Population attributable fraction
Coronary heart disease
Cardiovascular risk factors
Spanish population

INTRODUCTION

Cardiovascular disease is one of the leading causes of death, morbidity, and health expenditure in industrialized countries.1 Although its incidence is lower in Spain and other Mediterranean regions than in other countries with equivalent development levels and similar exposure to risk factors,2 it continues to be one of the leading causes of mortality and hospitalization, and a cause for concern in health care planning.3

At present, the prevention of cardiovascular disease is based on the detection, treatment, and control of modifiable vascular risk factors: smoking habit, hypercholesterolemia, hypertension, diabetes, and overweight. Although the approach to prevention should be multifactorial, health interventions involve prioritization, and thus the impact of each possible intervention on risk in the population should be known.4 The population attributable fraction (PAF) provides an epidemiological measure of the percentage of potentially avoidable cases of the disease in the total population if a given risk factor could be totally eliminated,5-7 assuming that the relationship is causal and the effect of exposure is completely reversible. Thus, PAF is especially relevant when a disease involving several risk factors is under study, since it indicates which factor, once eliminated, would have the greatest impact on disease reduction.5

The currently available information on coronary risk attributable to each cardiovascular risk factor in the Spanish population is very scarce. On the one hand, several studies have mainly focused on mortality attributable to risk factors, basically tobacco and alcohol, and others have focused on mortality attributable to vascular risk factors,8 but not on the incidence of cardiovascular events. Furthermore, effect estimates have been extrapolated from other populations, mainly from the Framingham study, that may not be applicable to the Spanish population which has considerably lower cardiovascular mortality and incidence rates.9,10 Finally, only 1 study has published results on the fraction of coronary risk attributable to vascular risk factors, but using the Framingham function, using unadjusted data and restricted to the 25-64 year age-group.10

The aim of the present study was to estimate coronary risk attributable to smoking, hypercholesterolemia, hypertension, diabetes, and overweight, using recently published data on prevalences of risk factors11-13 and the relative risk of coronary heart disease,14 taken from cross-sectional and cohort studies conducted in the Spanish population.

METHODS

Prevalence of Cardiovascular Risk Factors in Spain

Data on the proportion of the general Spanish population exposed to different cardiovascular risk factors were obtained from a metaanalysis of 48 prevalence studies published between 1990 and 2003, which included 130 945 people from several Spanish populations. The methodology and results of this metaanalysis have been described previously.11 Briefly, the study was based on bibliographic searches of cross-sectional studies, with probabilistic sampling of the Spanish population and objective measurement of serum cholesterol, blood pressure, basal glucose, weight, and height, rather than reported values. The general combined prevalences and prevalence by sex were obtained using a random effects model weighted by the proportion of the population strata under analysis (geographical area and age group) within the total Spanish general population.

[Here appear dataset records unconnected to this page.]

(* ===== verification/Session.v ===== *)
(** * The session: [session.rs]

    [UdpSession] over the KCP state machine: reading and writing the byte stream, the incoming
    half of the packet pipeline (decryption, FEC, KCP), out-of-band packets, the flush of the
    updater, closing and the options.  An operation is one locked section of the source; what
    it does to the outside - waking a reader or writer, calling the out-of-band handler,
    closing the socket - is the list of [Effect]s it returns.  Waiting (deadlines, the
    notifications themselves) belongs to the asynchronous runtime and is not modelled. *)
From stdpp Require Import base list.
From Stdlib Require Import ZArith Lia.
From S2P Require Import Prelude Word Env Segment Queue Heap KcpState KcpSend KcpFlush KcpInput Fec CipherWord.
From S2P Require Import Cfb Crypt BufPool Packet Tx.
Local Open Scope Z_scope.

Definition CONV_SIZE : nat := 4.
Definition MIN_PACKET_SIZE : nat :=
  if (IKCP_OVERHEAD <? Z.of_nat (FEC_HEADER_SIZE_PLUS2 + CONV_SIZE))%Z then Z.to_nat IKCP_OVERHEAD
  else (FEC_HEADER_SIZE_PLUS2 + CONV_SIZE)%nat.
Definition FEC_FLAG_OFFSET : nat := 4.

(** [timeout], [closed_pipe], [oob_requires_fec], [oob_payload_too_large], and a socket's error. *)
Inductive session_error (E : Type) :=
| Timeout
| ClosedPipe
| OobRequiresFec
| OobPayloadTooLarge
| InvalidOperation
| SocketError (err : E).
Arguments Timeout {E}.
Arguments ClosedPipe {E}.
Arguments OobRequiresFec {E}.
Arguments OobPayloadTooLarge {E}.
Arguments InvalidOperation {E}.
Arguments SocketError {E}.
(* ===== verification/SessionSpec.v ===== *)
(** * What a session does to its state machine

    A session's locked sections, seen from the machine ([k_moves]): calls of its operations,
    with data from the network, and changes of what the machine does not look at - the
    counters, the mode of [send], and the channel, which takes out-of-band messages.  The
    invariants of two connections ([KcpPeers]) hold over such moves; the rest of the file
    gives each section of [Session] as moves, with the bytes it takes and hands out.

    At the end, the incoming half of the pipeline ([packet_input], [kcp_input]) as moves of the
    machine, for any notion of a good FEC packet and of a good decoder: [GoodFec] says what is
    asked of them.  Two uses: packets of a peer's FEC stream ([FecRun]), whose recovered packets
    are the peer's, and packets of any bytes. *)
From stdpp Require Import base list.
From Stdlib Require Import ZArith Lia.
From S2P Require Import Prelude Word Env Segment Queue Heap KcpState KcpSend KcpFlush KcpInput KcpInv KcpWriter.
From S2P Require Import KcpFlushInv KcpSink KcpDelivery KcpStream KcpSpec KcpSource KcpAcked KcpPeers.
From S2P Require Import Codec Fec FecLayout FecDecoderSpec FecRun CipherWord Cfb Crypt BufPool Packet Tx TxSpec Session.
Local Open Scope Z_scope.

(** ** The channel only grows *)

(** Whether out-of-band messages are allowed: they need FEC. *)
Class OobAllowed := oob_allowed : bool.

Section Messages.
Context `{OobAllowed}.

Definition message_ok (h : nat) (m : ChannelMessage) : Prop :=
  (h + length (cm_body m) <= MTU_LIMIT)%nat /\ bytes (cm_body m) /\ (cm_oob m = true -> oob_allowed = true).
Definition output_grows (o o' : KcpOutput) : Prop :=
  ko_header_size o' = ko_header_size o /\
  exists more, ch_sent (ko_tx o') = ch_sent (ko_tx o) ++ more /\ Forall (message_ok (ko_header_size o)) more.

#[export] Instance output_grows_refl : Reflexive output_grows.
Proof. intros o. split; [done|]. exists []. by rewrite app_nil_r. Qed.
#[export] Instance output_grows_trans : Transitive output_grows.
Proof.
  intros o1 o2 o3 (H1 & m1 & E1 & F1) (H2 & m2 & E2 & F2). split; [congruence|]. exists (m1 ++ m2).
  rewrite E2, E1, (assoc_L (++)). split; [done|]. apply Forall_app. rewrite <- H1 at 2. done.
Qed.

Lemma channel_send_grows m o : exists more, ch_sent (snd (channel_send m o)) = ch_sent o ++ more /\ (more = [] \/ more = [m]).
Proof.
  unfold channel_send. destruct (ch_closed o); [exists []; rewrite app_nil_r; auto|].
  destruct (ch_room o); [exists []; rewrite app_nil_r; auto|exists [m]; auto].
Qed.

Lemma output_output_grows o p : bytes p -> output_grows o (output o p).
Proof.
  intros Hb. change (output o p) with (kcp_output_output o p). unfold kcp_output_output. destruct (Nat.ltb_spec (length p) 24); [done|].
  destruct (Nat.ltb_spec MTU_LIMIT (ko_header_size o + length p)) as [|Hl]; [done|]. split; [done|]. cbn [ko_tx ko_header_size].
  destruct (channel_send_grows (mkMessage false p) (ko_tx o)) as (more & -> & [-> | ->]); eexists; (split; [done|]); [done|].
  by apply Forall_singleton.
Qed.

Lemma output_capacity_grows o : output_grows o (snd (capacity o)).
Proof.
  change (capacity o) with (kcp_output_capacity o). unfold kcp_output_capacity, channel_capacity.
  destruct (ch_closed (ko_tx o)); (split; [done|]); exists []; by rewrite app_nil_r.
Qed.

End Messages.

(** ** Moves *)

Section Moves.
Context `{OobAllowed} {C : Type} `{Clock C}.
Implicit Types (k : Kcp KcpOutput C).

Lemma kcp_step_grows op k : op_ok op -> kcp_wf k -> output_grows (k_output k) (k_output (snd (kcp_step op k))).
Proof.
  intros Hop Hwf. apply (kcp_step_ind (fun k' => output_grows (k_output k) (k_output k'))); try done.
  - by intros k1 k2 (_ & _ & _ & -> & _).
  - intros ft k1 Hwf1 Hg. etrans; [exact Hg|].
    apply (flush_packets (output_grows (k_output k1)) (sendable (k_conv k1)) False (k_mtu k1)) with (P := fun _ => True); try done.
    + intros o p (_ & segs & _ & Hs & ->) Ho. etrans; [exact Ho|]. by eapply output_output_grows, wire_u8.
    + intros o Ho. etrans; [exact Ho|apply output_capacity_grows].
    + by apply Forall_forall.
  - intros b ->. destruct (send_frame b k) as (-> & _). done.
  - intros m ->. by rewrite set_mtu_output.
Qed.

(** The same machine but for what its invariants do not look at. *)
Definition same_machine k k' : Prop :=
  exists snmp stream o, k' = k <| k_snmp := snmp |> <| k_stream := stream |> <| k_output := o |> /\
    sent o = sent (k_output k) /\ output_grows (k_output k) o.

The thresholds or cutoff points for each risk factor were defined according to established diagnostic criteria. The Third Report of the National Cholesterol Education Program,15 defined hypercholesterolemia as serum total cholesterol concentrations ≥240 mg/dL. Following the criteria of the Seventh Report of the Joint National Committee,16 hypertension was defined as systolic blood pressure ≥140 mm Hg or diastolic blood pressure ≥90 mm Hg. According to the recommendations of the American Diabetes Association,17 diabetes mellitus was defined as basal glucose ≥126 mg/dL. In addition, overweight was defined as a body mass index ≥25, and smoking as daily tobacco consumption.

General prevalences and prevalences by sex for smoking, hypercholesterolemia, hypertension, and diabetes among individuals with coronary heart disease were obtained from the PRIAMHO II study (from the Spanish Proyecto de Registro de Infarto Agudo de Miocardio Hospitalario [Acute Myocardial Infarction Hospital Registry Project]), using diagnostic criteria similar to those described. The PRIAMHO II national multicenter hospital registry collected information on 6209 patients with acute myocardial infarction admitted to the coronary intensive care units of 58 randomly selected Spanish public hospitals in 2000.12,18 The prevalence of overweight in coronary patients was obtained from the PREVESE II study (from the Spanish Prevención Secundaria del Infarto de Miocardio en España [Secondary Prevention of Myocardial Infarction in Spain]), since this information was not collected by the PRIAMHO II study. The PREVESE II hospital registry, which was completed in 1998, included a sample of 2054 patients with acute myocardial infarction admitted to the coronary care units of 74 nation-wide Spanish hospitals.13

Relative Risk of Coronary Heart Disease

The relative risk of coronary heart disease associated with each cardiovascular risk factor was obtained from the ZACARIS cohort (Zaragoza Cardiovascular Risk Factors Study). The methodology and population base of this study have been described previously14 (freely available at http://www.bio-medcentral.com/1471-2458/6/38). Briefly, this was a prospective cohort study that included the total reference population of 8 physicians based in primary-care centers in Zaragoza, Spain. A total of 6124 patients over 25 years old without cardiovascular disease were included. Patients were followed up for 5 years (from May 1994 to May 1999) to determine all the incident cases of fatal and non-fatal coronary heart disease; 138 (2.2%) patients were lost to follow-up. Cohort distribution by age and sex indicated that the 35-39 year age-group and >80 year age-group were slightly underrepresented, whereas women were slightly overrepresented in relation to the general population of Zaragoza, although these differences did not reach statistical significance.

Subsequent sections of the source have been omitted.